(What the task asks): Using the records below, give again exactly the lines from the line that contains "Lemma Reveal_ToBytes_ok e" through the line that contains "rewrite Hpki. unfold", both ends included, and only those.

(Data for this task):
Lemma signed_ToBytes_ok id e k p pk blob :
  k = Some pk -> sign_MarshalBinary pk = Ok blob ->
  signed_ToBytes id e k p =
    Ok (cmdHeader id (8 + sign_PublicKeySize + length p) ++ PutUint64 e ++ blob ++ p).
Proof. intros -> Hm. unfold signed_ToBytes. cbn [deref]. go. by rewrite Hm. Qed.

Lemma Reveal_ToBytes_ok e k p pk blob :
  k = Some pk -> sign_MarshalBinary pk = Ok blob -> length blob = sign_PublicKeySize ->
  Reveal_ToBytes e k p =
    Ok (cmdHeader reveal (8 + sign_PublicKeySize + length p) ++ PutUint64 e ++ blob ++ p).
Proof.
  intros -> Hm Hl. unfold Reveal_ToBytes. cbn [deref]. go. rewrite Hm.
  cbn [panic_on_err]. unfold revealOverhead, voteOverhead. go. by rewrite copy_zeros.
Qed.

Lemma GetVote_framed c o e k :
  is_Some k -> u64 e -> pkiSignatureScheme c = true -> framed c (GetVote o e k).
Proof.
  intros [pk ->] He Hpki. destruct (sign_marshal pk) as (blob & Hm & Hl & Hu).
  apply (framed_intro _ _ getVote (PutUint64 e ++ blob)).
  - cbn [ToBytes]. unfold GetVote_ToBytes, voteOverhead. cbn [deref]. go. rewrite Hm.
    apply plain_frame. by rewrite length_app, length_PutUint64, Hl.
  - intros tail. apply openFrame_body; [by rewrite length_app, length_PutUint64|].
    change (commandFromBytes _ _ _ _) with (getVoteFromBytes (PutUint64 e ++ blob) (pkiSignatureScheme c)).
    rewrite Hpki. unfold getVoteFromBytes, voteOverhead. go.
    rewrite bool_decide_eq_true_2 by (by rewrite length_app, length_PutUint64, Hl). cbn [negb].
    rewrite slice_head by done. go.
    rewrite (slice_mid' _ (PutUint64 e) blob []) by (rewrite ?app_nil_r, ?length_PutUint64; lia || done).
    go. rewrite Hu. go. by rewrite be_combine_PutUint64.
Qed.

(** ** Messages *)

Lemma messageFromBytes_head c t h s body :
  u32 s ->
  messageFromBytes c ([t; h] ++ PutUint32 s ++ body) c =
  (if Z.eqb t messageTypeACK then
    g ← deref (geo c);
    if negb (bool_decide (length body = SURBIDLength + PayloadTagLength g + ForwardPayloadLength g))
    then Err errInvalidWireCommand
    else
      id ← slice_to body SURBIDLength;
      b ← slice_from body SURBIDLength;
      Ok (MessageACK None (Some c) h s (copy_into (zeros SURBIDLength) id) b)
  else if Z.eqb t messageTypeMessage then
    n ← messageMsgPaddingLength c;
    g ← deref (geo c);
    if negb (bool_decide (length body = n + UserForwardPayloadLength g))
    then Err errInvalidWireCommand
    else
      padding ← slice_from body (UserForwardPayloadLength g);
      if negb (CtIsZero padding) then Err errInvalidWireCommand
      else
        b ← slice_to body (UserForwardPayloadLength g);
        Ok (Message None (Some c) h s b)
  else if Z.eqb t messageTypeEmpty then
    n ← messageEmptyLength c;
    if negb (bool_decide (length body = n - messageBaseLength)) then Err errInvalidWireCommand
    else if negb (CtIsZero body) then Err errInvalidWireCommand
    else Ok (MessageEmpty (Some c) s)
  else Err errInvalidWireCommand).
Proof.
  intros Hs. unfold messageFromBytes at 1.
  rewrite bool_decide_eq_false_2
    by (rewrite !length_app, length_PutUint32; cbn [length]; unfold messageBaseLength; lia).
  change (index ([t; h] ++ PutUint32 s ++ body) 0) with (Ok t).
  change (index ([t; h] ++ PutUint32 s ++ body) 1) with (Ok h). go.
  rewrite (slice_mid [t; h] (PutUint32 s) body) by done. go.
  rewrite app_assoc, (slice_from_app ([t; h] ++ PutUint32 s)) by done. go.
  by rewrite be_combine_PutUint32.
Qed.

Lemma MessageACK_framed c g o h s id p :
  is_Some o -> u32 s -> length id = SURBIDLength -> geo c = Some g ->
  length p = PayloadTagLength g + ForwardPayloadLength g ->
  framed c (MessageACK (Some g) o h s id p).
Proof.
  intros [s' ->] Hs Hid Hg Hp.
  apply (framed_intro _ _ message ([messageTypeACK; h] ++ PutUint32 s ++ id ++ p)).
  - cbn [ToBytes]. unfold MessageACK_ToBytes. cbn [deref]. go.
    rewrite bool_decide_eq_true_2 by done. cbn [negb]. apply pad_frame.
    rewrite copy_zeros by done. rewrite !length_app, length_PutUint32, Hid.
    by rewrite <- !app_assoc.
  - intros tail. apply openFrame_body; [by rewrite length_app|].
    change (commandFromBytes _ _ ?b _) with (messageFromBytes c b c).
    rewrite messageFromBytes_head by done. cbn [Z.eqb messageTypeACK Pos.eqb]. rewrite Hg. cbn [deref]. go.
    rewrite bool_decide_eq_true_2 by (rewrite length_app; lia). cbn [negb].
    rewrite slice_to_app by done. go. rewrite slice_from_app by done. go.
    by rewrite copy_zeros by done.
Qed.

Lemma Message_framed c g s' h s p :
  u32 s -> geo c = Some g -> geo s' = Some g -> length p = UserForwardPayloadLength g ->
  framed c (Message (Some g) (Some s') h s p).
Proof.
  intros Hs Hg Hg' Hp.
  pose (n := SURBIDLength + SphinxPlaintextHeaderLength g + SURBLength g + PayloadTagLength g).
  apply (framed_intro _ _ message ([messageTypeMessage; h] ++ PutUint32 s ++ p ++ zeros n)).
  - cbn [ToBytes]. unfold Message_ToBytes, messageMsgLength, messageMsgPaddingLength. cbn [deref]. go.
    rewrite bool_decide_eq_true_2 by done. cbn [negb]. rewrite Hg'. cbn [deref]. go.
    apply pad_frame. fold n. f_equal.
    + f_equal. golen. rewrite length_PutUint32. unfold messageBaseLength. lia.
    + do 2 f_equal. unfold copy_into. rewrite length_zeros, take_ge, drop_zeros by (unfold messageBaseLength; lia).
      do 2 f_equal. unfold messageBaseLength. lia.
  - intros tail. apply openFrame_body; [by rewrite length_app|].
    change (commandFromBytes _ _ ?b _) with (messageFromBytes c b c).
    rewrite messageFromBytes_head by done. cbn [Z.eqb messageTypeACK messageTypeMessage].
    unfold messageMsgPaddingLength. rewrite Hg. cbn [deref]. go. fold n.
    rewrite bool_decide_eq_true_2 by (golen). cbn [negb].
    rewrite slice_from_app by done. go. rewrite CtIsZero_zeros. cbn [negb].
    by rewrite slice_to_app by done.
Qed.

(Solution for this task):
Lemma Reveal_ToBytes_ok e k p pk blob :
  k = Some pk -> sign_MarshalBinary pk = Ok blob -> length blob = sign_PublicKeySize ->
  Reveal_ToBytes e k p =
    Ok (cmdHeader reveal (8 + sign_PublicKeySize + length p) ++ PutUint64 e ++ blob ++ p).
Proof.
  intros -> Hm Hl. unfold Reveal_ToBytes. cbn [deref]. go. rewrite Hm.
  cbn [panic_on_err]. unfold revealOverhead, voteOverhead. go. by rewrite copy_zeros.
Qed.

Lemma GetVote_framed c o e k :
  is_Some k -> u64 e -> pkiSignatureScheme c = true -> framed c (GetVote o e k).
Proof.
  intros [pk ->] He Hpki. destruct (sign_marshal pk) as (blob & Hm & Hl & Hu).
  apply (framed_intro _ _ getVote (PutUint64 e ++ blob)).
  - cbn [ToBytes]. unfold GetVote_ToBytes, voteOverhead. cbn [deref]. go. rewrite Hm.
    apply plain_frame. by rewrite length_app, length_PutUint64, Hl.
  - intros tail. apply openFrame_body; [by rewrite length_app, length_PutUint64|].
    change (commandFromBytes _ _ _ _) with (getVoteFromBytes (PutUint64 e ++ blob) (pkiSignatureScheme c)).
    rewrite Hpki. unfold getVoteFromBytes, voteOverhead. go.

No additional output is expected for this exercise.